Problem statement —
Please reproduce the entries below exactly, starting at the first line and ending with the line that holds "let delay := if".

Stored data
· · · · · · ·

(** The failed claim goes back to the queue and, from the eighth failure on,
    stops blocking with the row that says so. *)
Definition recovery_requeue_body (userId : string) (ip : option string) (job : Recovery.Job)
    (nextAt unblockedAt : Z) (message : string) : M bool :=
  do rescheduled <- recovery_reschedule job nextAt message;
  if negb rescheduled
     || negb (bool_decide (Recovery.rc_unblocked_at job = None)
              && bool_decide (ACCOUNT_RECOVERY_BLOCKING_ATTEMPTS <= job_attempts job))
  then mret false
  else
    do ok <- recovery_markUnblocked job unblockedAt;
    if negb ok then mret false
    else
      do_ audit_record SYSTEM_ACTOR "credential.recovery_stalled"
            {| target_type := "user"; target_id := Some userId |}
            [("attempts", JNum (job_attempts job)); ("last_error", JStr message);
             ("next_attempt_at", JNum nextAt)]%string ip;
      mret true.

Definition recovery_requeue (userId : string) (ip : option string) (job : Recovery.Job)
    (nextAt unblockedAt : Z) (message : string) : M bool :=
  transaction (recovery_requeue_body userId ip job nextAt unblockedAt message).

Definition failed_recovery (error : exn) : AccountRecoveryAttempt := {|
  ra_outcome := RecoveryPending; ra_revoked := 0; ra_error := Some (ex_message error);
|}.

Definition runAccountRecovery (userId : string) (ip : option string) (job : option Recovery.Job)
    : M AccountRecoveryAttempt :=
  do claimed <- mattempt (recovery_claim userId job);
  match claimed with
  | Throw error => mret (failed_recovery error)
  | Ok claimed =>
      do attempt <- mattempt (recovery_settle userId ip claimed);
      match attempt with
      | Ok a => mret a
      | Throw error =>
          do now <- date_now;
          do r <- math_random;
          let delay := if match job with Some j => has_status JPending j | None => false end
                       then 0 else accountRecoveryBackoffMs (job_attempts claimed) r in
          do_ mcatch (recovery_requeue userId ip claimed (now + delay) now (ex_message error))
                (fun _ => mret false);
          mret (failed_recovery error)
      end
  end.

(** ** The worker *)

Definition recovery_runJob (job : Recovery.Job) : M unit :=
  do attempt <- runAccountRecovery (Recovery.rc_user_id job) None (Some job);
  match ra_outcome attempt with
  | RecoveryPending => bump "rescheduled" 1
  | RecoveryOk => do_ bump "completed" 1; bump "revoked" (ra_revoked attempt)
  end.

Definition recovery_tick_result (w : world) : AccountRecoveryTickResult := {|
  ar_released := counter "released" w; ar_claimed := counter "claimed" w;
  ar_completed := counter "completed" w; ar_revoked := counter "revoked" w;
  ar_rescheduled := counter "rescheduled" w; ar_abandoned := counter "abandoned" w;
|}.

Definition recovery_runTick (batchSize : nat) : M AccountRecoveryTickResult :=
  do_ run_worker recovery_releaseStale recovery_claim_one recovery_runJob
        ACCOUNT_RECOVERY_STALE_AFTER_MS batchSize;
  fun w => (Ok (recovery_tick_result w), w).
End Attempt.

(** *** Issuing credentials *)

(** [assertNoPendingRecovery] of [credentials/service.ts]. *)
Definition assertNoPendingRecovery (userId : string) : M unit :=
  do pending <- recovery_findByUser userId;
  match pending with
  | Some job => if recoveryBlocksIssuance job
                then mthrow (conflict "Credentials are being revoked after an account recovery; try again once it completes"
                               [("reason", "account_recovery_pending")]%string)
                else mret tt
  | None => mret tt
  end.

(** ** Lemmas: the block on issuance

    [guarded]: the account exists, its job is there and either blocks, or the
    audit trail has the row of a stalled recovery with eight attempts or more. *)

Definition stalled (userId : string) (d : db) : Prop := exists k a n,
  d_audit d !! k = Some a /\ a_action a = "credential.recovery_stalled"%string
  /\ a_target_id a = Some userId /\ detail "attempts" (a_details a) = Some (JNum n)
  /\ ACCOUNT_RECOVERY_BLOCKING_ATTEMPTS <= n.

Section Guard.
Context (env : nat -> turn) `{RecoveryService}.
Context (userId jobId : string) (Confirmed : list event -> Prop).

(** The job's row is there, whether it blocks or not. *)
Definition pending_row (d : db) (P : Recovery.Job -> Prop) : Prop :=
  (exists u, d_users d !! userId = Some u /\ u_id u = userId)
  /\ (exists r, d_recovery d !! jobId = Some r /\ Recovery.rc_user_id r = userId
                /\ has_status JDone r = false /\ P r)
  /\ forall k r, d_recovery d !! k = Some r -> job_id r = jobId -> Recovery.rc_user_id r = userId.

Definition guarded (d : db) : Prop :=
  pending_row d (fun r => recoveryBlocksIssuance r = true \/ stalled userId d).

Definition guard : world_pred := fun d tr _ => guarded d \/ Confirmed tr.

Context (Hrivals : forall n d, guarded d -> guarded (t_rivals (env n) d)).
Context (Hmono : forall tr tr', tr `prefix_of` tr' -> Confirmed tr -> Confirmed tr').
Context (Hservice : forall u ip c, leads env guard guard (revokeForAccountRecovery u ip c)).
Context (Hconfirms : forall u ip c, u_id u = userId -> ends env guard
  (fun r => match r with Ok _ => fun _ tr _ => Confirmed tr | Throw _ => guard end)
  (revokeForAccountRecovery u ip c)).
Context (Hframe : forall u ip c, frame (revokeForAccountRecovery u ip c)).

Lemma guard_rivals : rival_closed env guard.
Proof. intros n d tr c [H1|H1]; [left; by apply Hrivals|by right]. Qed.

Definition recovery_own (r : Recovery.Job) : string * option Z :=
  (Recovery.rc_user_id r, Recovery.rc_unblocked_at r).

Definition keeps_block (f : turn -> Recovery.table -> Recovery.table) : Prop := forall n,
  retains recovery_own jobId (f (env n)) /\ rowwise recovery_own (f (env n)).

Lemma pending_row_write d (P : Recovery.Job -> Prop) f :
  retains recovery_own jobId f -> rowwise recovery_own f ->
  (forall r r', recovery_own r' = recovery_own r -> P r -> P r') ->
  pending_row d P -> pending_row (with_recovery (f (d_recovery d)) d) P.
Proof.
  intros Hret Hrow HP (Hu & (r & Hr & Hru & Hs & Hp) & Hall).
  destruct (Hret (d_recovery d) r Hr Hs) as (r' & Hr' & Ho & Hs'). split_and!; [done| |].
  - exists r'. injection Ho as Ho1 Ho2. split_and!; [done|congruence|done|].
    eapply HP; [|exact Hp]. unfold recovery_own. congruence.
  - intros k r2 Hk Hid. destruct (Hrow (d_recovery d) k r2 Hk) as (r0 & Hr0 & Hid0 & Ho').
    injection Ho' as -> _. apply (Hall k); congruence.
Qed.

Lemma guarded_write d f :
  retains recovery_own jobId f -> rowwise recovery_own f ->
  guarded d -> guarded (with_recovery (f (d_recovery d)) d).
Proof.
  intros Hret Hrow. apply pending_row_write; [done..|].
  intros r r' [= _ Ho] [Hb|Hst]; [left|by right]. unfold recoveryBlocksIssuance in *. by rewrite Ho.
Qed.

Lemma leads_guard_write {A} (g : turn -> db -> A * db) f :
  (forall t d, (g t d).2 = with_recovery (f t (d_recovery d)) d) ->
  keeps_block f -> leads env guard guard (statement_ok g).
Proof.
  intros Hg Hf. apply leads_statement_ok; [apply guard_rivals|by intros ???|].
  intros n d tr c [Hd|Hc]; [|by right]. left. rewrite Hg. destruct (Hf n). by apply guarded_write.
Qed.

Lemma leads_guard_statement {A} (f : turn -> Recovery.table -> Recovery.table * A) :
  keeps_block (fun t q => (f t q).1) ->
  leads env guard guard
    (statement_ok (fun t d => let '(q, a) := f t (d_recovery d) in (a, with_recovery q d))).
Proof. apply leads_guard_write. intros t d. by destruct (f t (d_recovery d)). Qed.

Lemma leads_guard_read {A} (f : turn -> db -> A) :
  leads env guard guard (statement_ok (fun t d => (f t d, d))).
Proof. apply leads_read, guard_rivals. Qed.

Lemma keeps_block_reschedule job next error :
  keeps_block (fun t q => (Recovery.reschedule job next error (t_now t) q).1).
Proof. intros n. split; [by apply retains_reschedule|by apply rowwise_reschedule]. Qed.

Lemma keeps_block_claimPending job :
  keeps_block (fun t q => (Recovery.claimPending job (t_ids t 0) (t_now t) q).1).
Proof. intros n. split; [by apply retains_claimPending|by apply rowwise_claimPending]. Qed.

Lemma keeps_block_releaseStale olderThan :
  keeps_block (fun t q => (Recovery.releaseStale olderThan (t_now t) q).1).
Proof. intros n. split; [by apply retains_releaseStale|by apply rowwise_releaseStale]. Qed.

Lemma keeps_block_claimDue now limit :
  keeps_block (fun t q => (Recovery.claimDue now limit (t_ids t 0) (t_now t) q).1).
Proof. intros n. split; [by apply retains_claimDue|by apply rowwise_claimDue]. Qed.

Lemma keeps_block_delete job :
  job_id job <> jobId -> keeps_block (fun _ q => (Recovery.deleteClaimed job q).1).
Proof. intros Hne n. split; [by apply retains_deleteClaimed|by apply rowwise_deleteClaimed]. Qed.

(** *** Frames *)

Lemma frame_recovery_write f : frame (recovery_write f).
Proof. apply frame_statement_ok. Qed.

Lemma frame_recovery_claim u job : frame (recovery_claim u job).
Proof. unfold recovery_claim, recovery_claimPending. frames. Qed.

Lemma frame_recovery_settle u ip claimed : frame (recovery_settle u ip claimed).
Proof.
  unfold recovery_settle, recovery_findByUser, recovery_deleteClaimed, users_find, recovery_write.
  apply frame_bind; [auto with nexus|]. intros current. case_match; [auto with nexus|].
  apply frame_bind; [auto with nexus|]. intros [user|]; [|frames].
  apply frame_bind; [apply Hframe|]. intros revoked. frames.
Qed.

Lemma frame_requeue_body u ip job nextAt unblockedAt message :
  frame (recovery_requeue_body u ip job nextAt unblockedAt message).
Proof.
  unfold recovery_requeue_body, recovery_reschedule, recovery_markUnblocked, recovery_write, audit_record.
  frames.
Qed.

Lemma frame_runAccountRecovery u ip job : frame (runAccountRecovery u ip job).
Proof.
  unfold runAccountRecovery. apply frame_bind; [apply frame_attempt, frame_recovery_claim|].
  intros [claimed|e]; [|auto with nexus].
  apply frame_bind; [apply frame_attempt, frame_recovery_settle|]. intros [a|e]; [auto with nexus|].
  apply frame_bind; [auto with nexus|]. intros now. apply frame_bind; [auto with nexus|]. intros r.
  apply frame_bind; [|auto with nexus]. apply frame_catch; [|auto with nexus].
  apply frame_transaction, frame_requeue_body.
Qed.

Lemma frame_recovery_runJob job : frame (recovery_runJob job).
Proof. unfold recovery_runJob. apply frame_bind; [apply frame_runAccountRecovery|]. intros a. frames. Qed.

Lemma leads_revoked {A} (m : M A) :
  frame m -> leads env (fun _ tr _ => Confirmed tr) (fun _ tr _ => Confirmed tr) m.
Proof.
  intros Hm w He HI. destruct (Hm w) as (H1 & _ & _ & _ & H5). split; [congruence|].
  unfold at_world. by eapply Hmono.
Qed.

Lemma revoked_guard : implies (fun _ tr _ => Confirmed tr) guard.
Proof. intros d tr c H1. by right. Qed.

Lemma leads_revoked_guard {A} (m : M A) : frame m -> leads env (fun _ tr _ => Confirmed tr) guard m.
Proof. intros Hm. eapply leads_weaken; [by apply leads_revoked|apply revoked_guard]. Qed.

(** *** The steps of a job, for a job that is not somebody else's row *)

Definition own_recovery (job : Recovery.Job) : Prop :=
  job_id job = jobId -> Recovery.rc_user_id job = userId.

(** The row may have just stopped blocking. *)
Definition unguarded : world_pred := fun d tr _ => pending_row d (fun _ => True) \/ Confirmed tr.

Lemma moded_markUnblocked job at_ :
  moded env true guard
    (fun r => match r with
              | Ok true => if decide (job_id job = jobId) then unguarded else guard
              | Ok false => guard
              | Throw _ => fun _ _ _ => True
              end) (recovery_markUnblocked job at_).
Proof.
  apply moded_statement. intros n d tr c HI. split; [done|]. intros b d' Heq.
  destruct (Recovery.markUnblocked job at_ (t_now (env n)) (d_recovery d)) as [q ok] eqn:Hm.
  injection Heq as <- <-. unfold Recovery.markUnblocked in Hm.
  destruct (d_recovery d !! job_id job) as [r0|] eqn:Hr0; [|injection Hm as <- <-; by destruct d].
  destruct (_ && _) eqn:Hc; injection Hm as <- <-; [|by destruct d].
  destruct (decide (job_id job = jobId)) as [Hid|Hid];
    (destruct HI as [(Hu & (r & Hr & Hru & Hs & Hp) & Hall)|Hconf]; [left|by right]).
  - rewrite Hid in Hr0. assert (r0 = r) as -> by congruence. split_and!; [done| |].
    + eexists. simpl. rewrite Hid, lookup_insert_eq. split_and!; [done|done|done|done].
    + intros k r2 Hk Hid2. simpl in Hk. apply lookup_insert_Some in Hk as [[<- <-]|[_ Hk]]; [|by apply (Hall k)].
      exact Hru.
  - split_and!; [done| |].
    + exists r. simpl. rewrite lookup_insert_ne by done. split_and!; [done..|].
      destruct Hp as [Hp|(k & a & m & Hp)]; [by left|right]. by exists k, a, m.
    + intros k r2 Hk Hid2. simpl in Hk. apply lookup_insert_Some in Hk as [[<- <-]|[_ Hk]]; [|by apply (Hall k)].
      by apply (Hall (job_id job) r0).
Qed.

· · · · · · ·

The answer —
(** The failed claim goes back to the queue and, from the eighth failure on,
    stops blocking with the row that says so. *)
Definition recovery_requeue_body (userId : string) (ip : option string) (job : Recovery.Job)
    (nextAt unblockedAt : Z) (message : string) : M bool :=
  do rescheduled <- recovery_reschedule job nextAt message;
  if negb rescheduled
     || negb (bool_decide (Recovery.rc_unblocked_at job = None)
              && bool_decide (ACCOUNT_RECOVERY_BLOCKING_ATTEMPTS <= job_attempts job))
  then mret false
  else
    do ok <- recovery_markUnblocked job unblockedAt;
    if negb ok then mret false
    else
      do_ audit_record SYSTEM_ACTOR "credential.recovery_stalled"
            {| target_type := "user"; target_id := Some userId |}
            [("attempts", JNum (job_attempts job)); ("last_error", JStr message);
             ("next_attempt_at", JNum nextAt)]%string ip;
      mret true.

Definition recovery_requeue (userId : string) (ip : option string) (job : Recovery.Job)
    (nextAt unblockedAt : Z) (message : string) : M bool :=
  transaction (recovery_requeue_body userId ip job nextAt unblockedAt message).

Definition failed_recovery (error : exn) : AccountRecoveryAttempt := {|
  ra_outcome := RecoveryPending; ra_revoked := 0; ra_error := Some (ex_message error);
|}.

Definition runAccountRecovery (userId : string) (ip : option string) (job : option Recovery.Job)
    : M AccountRecoveryAttempt :=
  do claimed <- mattempt (recovery_claim userId job);
  match claimed with
  | Throw error => mret (failed_recovery error)
  | Ok claimed =>
      do attempt <- mattempt (recovery_settle userId ip claimed);
      match attempt with
      | Ok a => mret a
      | Throw error =>
          do now <- date_now;
          do r <- math_random;
          let delay := if match job with Some j => has_status JPending j | None => false end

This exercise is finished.